» **Work task**
Filter the lines below, keeping each one that holds "pose".

» **Data for analysis**
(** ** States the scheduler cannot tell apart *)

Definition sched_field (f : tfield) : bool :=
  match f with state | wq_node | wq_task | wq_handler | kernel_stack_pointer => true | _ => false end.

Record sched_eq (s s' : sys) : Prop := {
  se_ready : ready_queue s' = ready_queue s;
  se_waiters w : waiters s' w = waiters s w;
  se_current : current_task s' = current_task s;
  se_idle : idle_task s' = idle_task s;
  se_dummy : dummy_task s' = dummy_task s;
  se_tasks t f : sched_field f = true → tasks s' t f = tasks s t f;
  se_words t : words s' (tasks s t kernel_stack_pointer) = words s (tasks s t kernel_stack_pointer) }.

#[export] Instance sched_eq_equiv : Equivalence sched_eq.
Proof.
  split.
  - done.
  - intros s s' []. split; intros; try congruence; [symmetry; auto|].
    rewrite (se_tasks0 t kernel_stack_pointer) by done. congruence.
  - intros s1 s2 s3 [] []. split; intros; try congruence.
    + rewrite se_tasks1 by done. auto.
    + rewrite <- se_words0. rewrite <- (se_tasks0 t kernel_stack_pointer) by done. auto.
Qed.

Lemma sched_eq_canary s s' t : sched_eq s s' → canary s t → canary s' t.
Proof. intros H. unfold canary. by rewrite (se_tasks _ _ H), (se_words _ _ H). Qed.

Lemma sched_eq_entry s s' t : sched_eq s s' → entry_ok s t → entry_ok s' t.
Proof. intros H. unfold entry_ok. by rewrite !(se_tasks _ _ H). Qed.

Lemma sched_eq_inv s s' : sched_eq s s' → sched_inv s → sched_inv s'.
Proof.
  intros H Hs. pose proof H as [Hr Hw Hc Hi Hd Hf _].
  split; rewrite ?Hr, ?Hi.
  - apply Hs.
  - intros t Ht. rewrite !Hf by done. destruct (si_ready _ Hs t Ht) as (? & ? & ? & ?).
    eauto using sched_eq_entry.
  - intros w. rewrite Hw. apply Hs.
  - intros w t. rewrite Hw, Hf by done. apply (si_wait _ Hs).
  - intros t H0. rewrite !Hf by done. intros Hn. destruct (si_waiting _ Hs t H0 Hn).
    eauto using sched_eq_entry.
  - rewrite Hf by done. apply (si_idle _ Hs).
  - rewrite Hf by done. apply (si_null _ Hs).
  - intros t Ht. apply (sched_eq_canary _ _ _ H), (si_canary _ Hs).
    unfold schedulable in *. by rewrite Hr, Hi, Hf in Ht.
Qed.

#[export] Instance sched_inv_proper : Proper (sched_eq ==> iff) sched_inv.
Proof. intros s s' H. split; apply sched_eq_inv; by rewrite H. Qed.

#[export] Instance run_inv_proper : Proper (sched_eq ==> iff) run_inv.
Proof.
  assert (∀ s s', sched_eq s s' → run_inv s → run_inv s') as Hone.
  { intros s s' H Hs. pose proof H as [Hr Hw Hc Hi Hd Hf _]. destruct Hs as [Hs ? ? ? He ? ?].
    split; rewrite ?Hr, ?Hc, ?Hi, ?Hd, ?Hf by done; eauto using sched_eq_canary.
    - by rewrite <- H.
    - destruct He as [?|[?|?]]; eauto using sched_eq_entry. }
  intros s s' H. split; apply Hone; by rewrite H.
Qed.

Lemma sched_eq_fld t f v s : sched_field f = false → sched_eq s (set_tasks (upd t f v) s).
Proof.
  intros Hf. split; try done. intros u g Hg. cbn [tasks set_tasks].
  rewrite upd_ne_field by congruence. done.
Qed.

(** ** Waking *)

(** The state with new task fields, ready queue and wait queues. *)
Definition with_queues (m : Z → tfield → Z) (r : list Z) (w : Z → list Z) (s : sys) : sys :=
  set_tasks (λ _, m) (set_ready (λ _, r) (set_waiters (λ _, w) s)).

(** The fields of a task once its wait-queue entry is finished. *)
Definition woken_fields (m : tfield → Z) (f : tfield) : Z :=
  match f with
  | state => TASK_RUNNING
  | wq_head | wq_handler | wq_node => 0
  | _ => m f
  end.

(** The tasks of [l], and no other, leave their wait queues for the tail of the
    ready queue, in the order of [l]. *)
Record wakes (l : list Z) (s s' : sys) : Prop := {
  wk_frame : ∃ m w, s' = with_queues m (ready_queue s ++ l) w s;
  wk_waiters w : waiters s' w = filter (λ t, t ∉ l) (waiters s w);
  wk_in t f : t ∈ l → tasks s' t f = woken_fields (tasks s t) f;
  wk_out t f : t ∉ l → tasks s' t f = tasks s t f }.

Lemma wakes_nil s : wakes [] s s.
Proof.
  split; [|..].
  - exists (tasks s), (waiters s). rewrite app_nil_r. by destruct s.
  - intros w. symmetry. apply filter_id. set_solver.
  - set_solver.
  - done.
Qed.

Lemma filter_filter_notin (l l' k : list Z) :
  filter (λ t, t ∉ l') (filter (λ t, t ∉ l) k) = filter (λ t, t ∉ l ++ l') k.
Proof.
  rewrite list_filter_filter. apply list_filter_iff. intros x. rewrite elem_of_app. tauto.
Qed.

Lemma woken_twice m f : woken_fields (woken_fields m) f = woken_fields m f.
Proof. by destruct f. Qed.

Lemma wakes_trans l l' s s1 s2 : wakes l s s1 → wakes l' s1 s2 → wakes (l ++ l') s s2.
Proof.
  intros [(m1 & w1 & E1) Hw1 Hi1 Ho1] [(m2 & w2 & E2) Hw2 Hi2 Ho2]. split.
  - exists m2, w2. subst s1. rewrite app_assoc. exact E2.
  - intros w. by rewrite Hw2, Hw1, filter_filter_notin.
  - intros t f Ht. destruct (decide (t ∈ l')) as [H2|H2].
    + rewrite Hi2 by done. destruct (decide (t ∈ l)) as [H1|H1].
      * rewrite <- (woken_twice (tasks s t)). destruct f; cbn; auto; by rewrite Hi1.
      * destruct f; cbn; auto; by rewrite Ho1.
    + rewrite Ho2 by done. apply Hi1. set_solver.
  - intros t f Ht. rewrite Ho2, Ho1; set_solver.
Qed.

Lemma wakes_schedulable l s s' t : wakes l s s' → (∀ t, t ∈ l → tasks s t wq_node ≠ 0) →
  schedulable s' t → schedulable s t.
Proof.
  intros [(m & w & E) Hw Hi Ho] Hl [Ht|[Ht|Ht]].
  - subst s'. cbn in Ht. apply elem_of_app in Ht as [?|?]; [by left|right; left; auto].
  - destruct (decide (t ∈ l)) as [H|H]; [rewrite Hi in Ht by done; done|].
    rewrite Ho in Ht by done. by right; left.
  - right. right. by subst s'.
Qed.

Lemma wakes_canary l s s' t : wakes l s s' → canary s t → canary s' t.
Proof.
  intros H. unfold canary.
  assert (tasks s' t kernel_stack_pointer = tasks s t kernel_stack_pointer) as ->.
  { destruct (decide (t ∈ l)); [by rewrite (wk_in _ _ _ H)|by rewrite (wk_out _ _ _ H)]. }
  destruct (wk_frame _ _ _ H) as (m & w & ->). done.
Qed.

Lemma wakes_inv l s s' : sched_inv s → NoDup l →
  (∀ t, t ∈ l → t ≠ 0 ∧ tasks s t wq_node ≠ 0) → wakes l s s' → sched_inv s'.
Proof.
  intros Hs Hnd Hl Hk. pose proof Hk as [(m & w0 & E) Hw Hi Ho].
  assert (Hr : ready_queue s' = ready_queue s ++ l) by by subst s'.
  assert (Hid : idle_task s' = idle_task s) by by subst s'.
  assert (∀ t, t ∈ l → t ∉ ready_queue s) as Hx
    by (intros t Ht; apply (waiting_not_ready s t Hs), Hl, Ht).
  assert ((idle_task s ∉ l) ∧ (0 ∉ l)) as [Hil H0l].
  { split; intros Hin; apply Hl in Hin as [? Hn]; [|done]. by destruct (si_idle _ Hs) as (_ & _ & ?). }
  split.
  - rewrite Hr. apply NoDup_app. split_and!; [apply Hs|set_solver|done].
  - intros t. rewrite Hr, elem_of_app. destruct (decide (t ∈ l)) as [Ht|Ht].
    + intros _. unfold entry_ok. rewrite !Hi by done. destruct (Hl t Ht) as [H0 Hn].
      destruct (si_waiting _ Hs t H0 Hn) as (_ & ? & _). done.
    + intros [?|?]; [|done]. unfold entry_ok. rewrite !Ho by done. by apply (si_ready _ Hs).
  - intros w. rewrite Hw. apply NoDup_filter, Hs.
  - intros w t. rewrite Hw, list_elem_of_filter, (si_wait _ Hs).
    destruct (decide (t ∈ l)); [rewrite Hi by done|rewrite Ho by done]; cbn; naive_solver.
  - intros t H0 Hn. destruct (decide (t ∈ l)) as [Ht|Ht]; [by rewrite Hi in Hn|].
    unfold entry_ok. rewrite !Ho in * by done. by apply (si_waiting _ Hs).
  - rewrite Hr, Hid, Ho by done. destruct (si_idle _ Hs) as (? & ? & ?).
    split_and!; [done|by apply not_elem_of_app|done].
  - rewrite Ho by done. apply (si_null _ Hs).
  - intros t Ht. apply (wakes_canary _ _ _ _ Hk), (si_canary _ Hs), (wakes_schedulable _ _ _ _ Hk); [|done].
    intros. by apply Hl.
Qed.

» **Result of this task**
  intros H Hs. pose proof H as [Hr Hw Hc Hi Hd Hf _].
  { intros s s' H Hs. pose proof H as [Hr Hw Hc Hi Hd Hf _]. destruct Hs as [Hs ? ? ? He ? ?].
  intros Hs Hnd Hl Hk. pose proof Hk as [(m & w0 & E) Hw Hi Ho].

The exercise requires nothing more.